Material provided START

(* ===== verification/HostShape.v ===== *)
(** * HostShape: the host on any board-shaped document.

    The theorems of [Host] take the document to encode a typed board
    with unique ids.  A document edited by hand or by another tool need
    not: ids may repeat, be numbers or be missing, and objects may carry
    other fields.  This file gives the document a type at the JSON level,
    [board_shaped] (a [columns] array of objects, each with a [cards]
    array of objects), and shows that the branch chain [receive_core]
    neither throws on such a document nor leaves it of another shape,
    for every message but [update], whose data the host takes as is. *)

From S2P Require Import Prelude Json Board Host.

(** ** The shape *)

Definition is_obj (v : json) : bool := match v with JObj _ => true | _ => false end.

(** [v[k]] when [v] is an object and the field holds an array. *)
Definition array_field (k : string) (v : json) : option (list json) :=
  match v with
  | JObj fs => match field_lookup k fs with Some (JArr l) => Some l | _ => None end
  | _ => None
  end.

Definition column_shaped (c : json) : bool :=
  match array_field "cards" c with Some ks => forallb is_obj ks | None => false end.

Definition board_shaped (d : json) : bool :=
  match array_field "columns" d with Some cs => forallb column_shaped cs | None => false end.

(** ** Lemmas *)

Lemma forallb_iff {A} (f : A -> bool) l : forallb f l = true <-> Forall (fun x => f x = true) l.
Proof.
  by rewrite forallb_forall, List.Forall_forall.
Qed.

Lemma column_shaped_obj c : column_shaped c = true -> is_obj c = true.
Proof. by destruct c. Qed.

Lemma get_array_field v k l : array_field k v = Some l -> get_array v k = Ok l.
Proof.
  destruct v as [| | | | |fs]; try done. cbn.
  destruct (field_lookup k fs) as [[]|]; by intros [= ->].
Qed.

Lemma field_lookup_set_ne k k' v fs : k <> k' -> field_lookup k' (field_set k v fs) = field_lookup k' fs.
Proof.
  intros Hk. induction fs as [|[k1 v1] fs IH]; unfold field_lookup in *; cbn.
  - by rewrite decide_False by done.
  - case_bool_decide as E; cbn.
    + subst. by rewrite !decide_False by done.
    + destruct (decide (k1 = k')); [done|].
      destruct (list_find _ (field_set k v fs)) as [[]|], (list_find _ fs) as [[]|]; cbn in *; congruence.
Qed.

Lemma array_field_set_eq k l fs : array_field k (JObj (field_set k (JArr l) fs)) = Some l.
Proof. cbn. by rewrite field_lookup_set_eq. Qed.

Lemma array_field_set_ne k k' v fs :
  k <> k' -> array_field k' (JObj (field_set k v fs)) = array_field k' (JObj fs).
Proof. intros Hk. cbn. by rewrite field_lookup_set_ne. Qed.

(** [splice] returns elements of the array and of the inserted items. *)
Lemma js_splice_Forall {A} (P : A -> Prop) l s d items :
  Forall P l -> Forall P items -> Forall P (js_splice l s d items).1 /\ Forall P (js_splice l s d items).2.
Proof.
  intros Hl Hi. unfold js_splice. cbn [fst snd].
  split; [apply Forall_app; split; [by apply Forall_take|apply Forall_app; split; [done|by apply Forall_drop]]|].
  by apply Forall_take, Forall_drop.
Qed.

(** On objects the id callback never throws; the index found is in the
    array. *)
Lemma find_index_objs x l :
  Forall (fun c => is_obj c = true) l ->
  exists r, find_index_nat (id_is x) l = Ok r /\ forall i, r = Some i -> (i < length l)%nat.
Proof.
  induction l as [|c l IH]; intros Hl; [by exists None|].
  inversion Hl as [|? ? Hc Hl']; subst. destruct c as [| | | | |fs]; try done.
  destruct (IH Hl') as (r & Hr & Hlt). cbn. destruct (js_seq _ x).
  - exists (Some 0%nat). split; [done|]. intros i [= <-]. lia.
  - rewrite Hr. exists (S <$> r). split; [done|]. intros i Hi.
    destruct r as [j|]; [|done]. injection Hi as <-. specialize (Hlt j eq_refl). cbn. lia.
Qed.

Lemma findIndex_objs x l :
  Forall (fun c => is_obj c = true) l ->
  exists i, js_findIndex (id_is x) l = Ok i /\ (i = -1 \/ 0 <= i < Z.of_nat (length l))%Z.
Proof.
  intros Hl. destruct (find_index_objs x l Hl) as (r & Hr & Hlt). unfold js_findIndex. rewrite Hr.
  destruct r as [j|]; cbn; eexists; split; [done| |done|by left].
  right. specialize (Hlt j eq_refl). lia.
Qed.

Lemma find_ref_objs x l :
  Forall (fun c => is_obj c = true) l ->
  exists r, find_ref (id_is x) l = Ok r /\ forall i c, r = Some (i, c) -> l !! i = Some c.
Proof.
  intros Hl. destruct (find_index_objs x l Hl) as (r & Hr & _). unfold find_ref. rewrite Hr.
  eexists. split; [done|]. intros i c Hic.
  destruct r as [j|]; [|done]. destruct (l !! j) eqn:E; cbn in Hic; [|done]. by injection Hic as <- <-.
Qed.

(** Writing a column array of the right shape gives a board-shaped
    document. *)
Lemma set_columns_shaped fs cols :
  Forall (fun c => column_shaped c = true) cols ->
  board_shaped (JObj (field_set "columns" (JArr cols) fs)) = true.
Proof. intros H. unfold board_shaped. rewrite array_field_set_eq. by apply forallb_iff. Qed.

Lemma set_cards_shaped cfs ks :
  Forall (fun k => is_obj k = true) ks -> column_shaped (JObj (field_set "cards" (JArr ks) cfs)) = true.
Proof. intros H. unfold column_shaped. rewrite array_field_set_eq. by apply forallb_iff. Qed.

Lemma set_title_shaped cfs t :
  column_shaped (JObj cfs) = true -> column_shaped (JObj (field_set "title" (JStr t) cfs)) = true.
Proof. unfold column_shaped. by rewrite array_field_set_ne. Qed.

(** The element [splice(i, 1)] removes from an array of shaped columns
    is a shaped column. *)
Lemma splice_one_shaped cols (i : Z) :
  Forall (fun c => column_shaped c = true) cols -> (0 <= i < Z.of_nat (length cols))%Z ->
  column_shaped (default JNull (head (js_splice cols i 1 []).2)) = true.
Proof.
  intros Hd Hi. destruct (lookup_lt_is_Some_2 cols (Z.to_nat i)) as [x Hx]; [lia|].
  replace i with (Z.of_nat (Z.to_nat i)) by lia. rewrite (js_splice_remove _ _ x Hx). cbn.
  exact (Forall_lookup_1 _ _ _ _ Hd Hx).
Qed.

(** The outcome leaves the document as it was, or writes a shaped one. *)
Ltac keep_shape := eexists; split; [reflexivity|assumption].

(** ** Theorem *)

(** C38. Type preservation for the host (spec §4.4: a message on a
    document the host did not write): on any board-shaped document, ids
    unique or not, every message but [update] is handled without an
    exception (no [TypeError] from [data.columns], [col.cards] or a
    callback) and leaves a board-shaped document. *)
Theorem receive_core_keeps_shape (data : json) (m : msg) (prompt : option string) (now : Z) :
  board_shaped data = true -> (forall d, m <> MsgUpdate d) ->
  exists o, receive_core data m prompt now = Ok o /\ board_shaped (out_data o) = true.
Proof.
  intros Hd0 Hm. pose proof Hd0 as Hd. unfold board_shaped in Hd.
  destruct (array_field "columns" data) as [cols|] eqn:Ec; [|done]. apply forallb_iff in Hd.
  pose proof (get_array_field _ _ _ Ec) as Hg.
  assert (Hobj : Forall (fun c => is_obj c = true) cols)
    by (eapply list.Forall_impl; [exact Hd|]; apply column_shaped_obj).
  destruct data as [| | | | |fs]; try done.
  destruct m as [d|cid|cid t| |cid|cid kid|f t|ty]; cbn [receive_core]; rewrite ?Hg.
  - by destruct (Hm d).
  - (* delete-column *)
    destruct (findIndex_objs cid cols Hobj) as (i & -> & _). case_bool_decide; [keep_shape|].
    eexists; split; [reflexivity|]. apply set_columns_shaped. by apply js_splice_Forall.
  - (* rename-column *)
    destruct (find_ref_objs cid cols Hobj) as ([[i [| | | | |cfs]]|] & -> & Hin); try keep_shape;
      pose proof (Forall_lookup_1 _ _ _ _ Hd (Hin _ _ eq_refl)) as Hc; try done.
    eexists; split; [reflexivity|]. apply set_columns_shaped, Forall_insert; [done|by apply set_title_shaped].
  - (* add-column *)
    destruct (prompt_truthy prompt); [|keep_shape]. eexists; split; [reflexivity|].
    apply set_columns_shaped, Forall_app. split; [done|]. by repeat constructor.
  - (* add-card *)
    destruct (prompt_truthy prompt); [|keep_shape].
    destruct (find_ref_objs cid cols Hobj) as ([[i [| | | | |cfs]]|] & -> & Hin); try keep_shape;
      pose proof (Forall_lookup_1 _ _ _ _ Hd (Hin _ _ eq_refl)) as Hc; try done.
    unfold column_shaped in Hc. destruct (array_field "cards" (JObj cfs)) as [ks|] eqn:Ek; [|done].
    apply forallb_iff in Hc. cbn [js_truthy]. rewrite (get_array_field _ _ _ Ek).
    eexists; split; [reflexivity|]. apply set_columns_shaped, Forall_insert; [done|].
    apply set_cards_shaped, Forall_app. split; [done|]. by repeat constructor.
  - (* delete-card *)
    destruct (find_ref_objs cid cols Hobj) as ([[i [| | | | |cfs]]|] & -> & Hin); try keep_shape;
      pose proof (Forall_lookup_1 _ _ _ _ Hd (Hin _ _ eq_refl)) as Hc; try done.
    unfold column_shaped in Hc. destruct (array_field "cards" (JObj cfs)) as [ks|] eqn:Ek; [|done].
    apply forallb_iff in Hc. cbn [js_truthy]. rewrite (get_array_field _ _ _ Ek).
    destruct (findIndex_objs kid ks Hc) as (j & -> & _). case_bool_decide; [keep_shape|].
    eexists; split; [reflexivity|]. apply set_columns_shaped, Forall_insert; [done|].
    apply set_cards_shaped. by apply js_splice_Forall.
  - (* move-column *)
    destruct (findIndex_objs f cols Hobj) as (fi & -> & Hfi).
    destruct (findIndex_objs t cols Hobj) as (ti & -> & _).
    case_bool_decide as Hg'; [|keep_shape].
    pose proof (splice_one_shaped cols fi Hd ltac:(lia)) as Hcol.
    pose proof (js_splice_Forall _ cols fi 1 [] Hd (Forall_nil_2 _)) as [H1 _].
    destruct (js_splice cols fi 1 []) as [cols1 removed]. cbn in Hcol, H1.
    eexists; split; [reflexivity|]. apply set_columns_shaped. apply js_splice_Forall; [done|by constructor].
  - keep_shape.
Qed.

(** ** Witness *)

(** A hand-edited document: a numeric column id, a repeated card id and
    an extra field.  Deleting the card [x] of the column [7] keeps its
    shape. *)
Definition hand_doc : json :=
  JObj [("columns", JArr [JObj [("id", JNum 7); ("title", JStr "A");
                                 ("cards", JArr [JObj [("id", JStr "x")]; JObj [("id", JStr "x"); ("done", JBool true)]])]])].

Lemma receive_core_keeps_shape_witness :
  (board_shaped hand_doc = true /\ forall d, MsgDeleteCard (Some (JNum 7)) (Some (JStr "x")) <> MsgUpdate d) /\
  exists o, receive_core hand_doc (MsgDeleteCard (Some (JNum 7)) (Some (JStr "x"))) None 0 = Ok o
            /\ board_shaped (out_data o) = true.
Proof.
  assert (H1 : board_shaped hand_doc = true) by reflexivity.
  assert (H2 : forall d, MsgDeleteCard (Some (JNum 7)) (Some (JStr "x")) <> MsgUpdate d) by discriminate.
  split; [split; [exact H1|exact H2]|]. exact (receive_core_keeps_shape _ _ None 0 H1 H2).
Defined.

Material provided END
Material provided START

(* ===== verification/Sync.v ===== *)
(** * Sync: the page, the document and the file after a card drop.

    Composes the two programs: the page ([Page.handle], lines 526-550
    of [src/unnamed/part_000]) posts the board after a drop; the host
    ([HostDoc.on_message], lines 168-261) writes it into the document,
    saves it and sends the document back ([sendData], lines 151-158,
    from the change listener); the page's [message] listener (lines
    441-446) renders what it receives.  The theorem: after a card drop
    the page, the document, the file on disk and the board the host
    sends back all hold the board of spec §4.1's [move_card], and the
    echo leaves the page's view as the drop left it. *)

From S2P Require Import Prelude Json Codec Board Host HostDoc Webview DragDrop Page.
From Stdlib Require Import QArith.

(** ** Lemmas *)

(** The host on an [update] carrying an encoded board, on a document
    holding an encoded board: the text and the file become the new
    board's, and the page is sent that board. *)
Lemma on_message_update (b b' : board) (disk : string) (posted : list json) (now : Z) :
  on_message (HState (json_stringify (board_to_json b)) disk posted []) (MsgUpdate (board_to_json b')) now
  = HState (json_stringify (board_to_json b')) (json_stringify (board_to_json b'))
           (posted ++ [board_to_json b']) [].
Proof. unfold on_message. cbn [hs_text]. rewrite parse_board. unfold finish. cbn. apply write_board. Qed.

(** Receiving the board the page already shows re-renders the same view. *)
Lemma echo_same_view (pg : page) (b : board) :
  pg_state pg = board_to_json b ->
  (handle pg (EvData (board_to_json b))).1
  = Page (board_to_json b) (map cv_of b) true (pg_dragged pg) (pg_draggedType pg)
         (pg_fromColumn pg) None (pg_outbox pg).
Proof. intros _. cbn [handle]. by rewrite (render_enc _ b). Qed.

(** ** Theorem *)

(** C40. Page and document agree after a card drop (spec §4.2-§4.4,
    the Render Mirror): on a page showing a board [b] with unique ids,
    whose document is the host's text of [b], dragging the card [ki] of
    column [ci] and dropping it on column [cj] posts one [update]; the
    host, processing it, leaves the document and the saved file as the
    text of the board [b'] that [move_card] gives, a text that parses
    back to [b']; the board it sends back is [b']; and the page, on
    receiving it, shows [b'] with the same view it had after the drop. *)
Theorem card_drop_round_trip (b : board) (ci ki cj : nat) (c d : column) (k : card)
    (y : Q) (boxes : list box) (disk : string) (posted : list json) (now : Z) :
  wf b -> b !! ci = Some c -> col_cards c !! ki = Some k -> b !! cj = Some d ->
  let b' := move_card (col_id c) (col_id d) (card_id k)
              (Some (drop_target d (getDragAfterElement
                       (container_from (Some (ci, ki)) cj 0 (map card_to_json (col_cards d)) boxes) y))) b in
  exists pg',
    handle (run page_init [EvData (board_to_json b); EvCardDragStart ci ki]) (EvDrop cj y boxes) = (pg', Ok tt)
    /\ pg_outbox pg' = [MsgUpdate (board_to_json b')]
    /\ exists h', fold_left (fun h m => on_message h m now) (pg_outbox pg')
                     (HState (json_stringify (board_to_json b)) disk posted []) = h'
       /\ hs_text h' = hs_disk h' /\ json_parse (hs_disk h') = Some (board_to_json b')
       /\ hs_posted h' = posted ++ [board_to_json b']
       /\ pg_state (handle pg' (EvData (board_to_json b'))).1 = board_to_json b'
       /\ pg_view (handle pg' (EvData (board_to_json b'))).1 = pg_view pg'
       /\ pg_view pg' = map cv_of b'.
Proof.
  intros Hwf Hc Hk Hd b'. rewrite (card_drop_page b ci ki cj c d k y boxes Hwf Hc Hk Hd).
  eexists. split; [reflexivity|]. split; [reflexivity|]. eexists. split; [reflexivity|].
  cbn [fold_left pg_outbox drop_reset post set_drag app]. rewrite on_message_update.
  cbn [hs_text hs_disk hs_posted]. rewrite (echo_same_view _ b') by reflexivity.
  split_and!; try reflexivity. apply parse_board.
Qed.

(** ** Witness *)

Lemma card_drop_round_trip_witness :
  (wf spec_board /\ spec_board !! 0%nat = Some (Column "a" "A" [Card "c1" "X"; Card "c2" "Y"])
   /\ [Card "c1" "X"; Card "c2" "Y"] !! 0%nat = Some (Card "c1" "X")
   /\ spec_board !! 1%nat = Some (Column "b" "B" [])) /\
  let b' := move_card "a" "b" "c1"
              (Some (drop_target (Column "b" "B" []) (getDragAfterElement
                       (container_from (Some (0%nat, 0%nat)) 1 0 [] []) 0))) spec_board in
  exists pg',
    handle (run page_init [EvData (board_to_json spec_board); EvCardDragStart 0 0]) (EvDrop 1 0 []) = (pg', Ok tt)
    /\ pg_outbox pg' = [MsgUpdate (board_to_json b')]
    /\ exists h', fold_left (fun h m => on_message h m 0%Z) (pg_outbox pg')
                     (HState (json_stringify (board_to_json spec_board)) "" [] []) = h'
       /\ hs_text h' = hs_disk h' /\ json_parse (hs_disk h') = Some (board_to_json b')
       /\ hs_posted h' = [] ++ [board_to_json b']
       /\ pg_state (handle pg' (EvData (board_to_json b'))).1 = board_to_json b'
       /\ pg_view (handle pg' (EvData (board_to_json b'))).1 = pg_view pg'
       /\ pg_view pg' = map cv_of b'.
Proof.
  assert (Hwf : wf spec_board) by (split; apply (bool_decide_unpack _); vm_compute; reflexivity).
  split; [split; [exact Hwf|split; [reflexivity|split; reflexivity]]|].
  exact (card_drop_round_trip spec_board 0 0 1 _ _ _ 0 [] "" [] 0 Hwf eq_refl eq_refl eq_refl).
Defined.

Material provided END

◆ **The task**
Filter the data above down to lines with the word "induction", and copy them.

◆ **Reply**
  intros Hk. induction fs as [|[k1 v1] fs IH]; unfold field_lookup in *; cbn.
  induction l as [|c l IH]; intros Hl; [by exists None|].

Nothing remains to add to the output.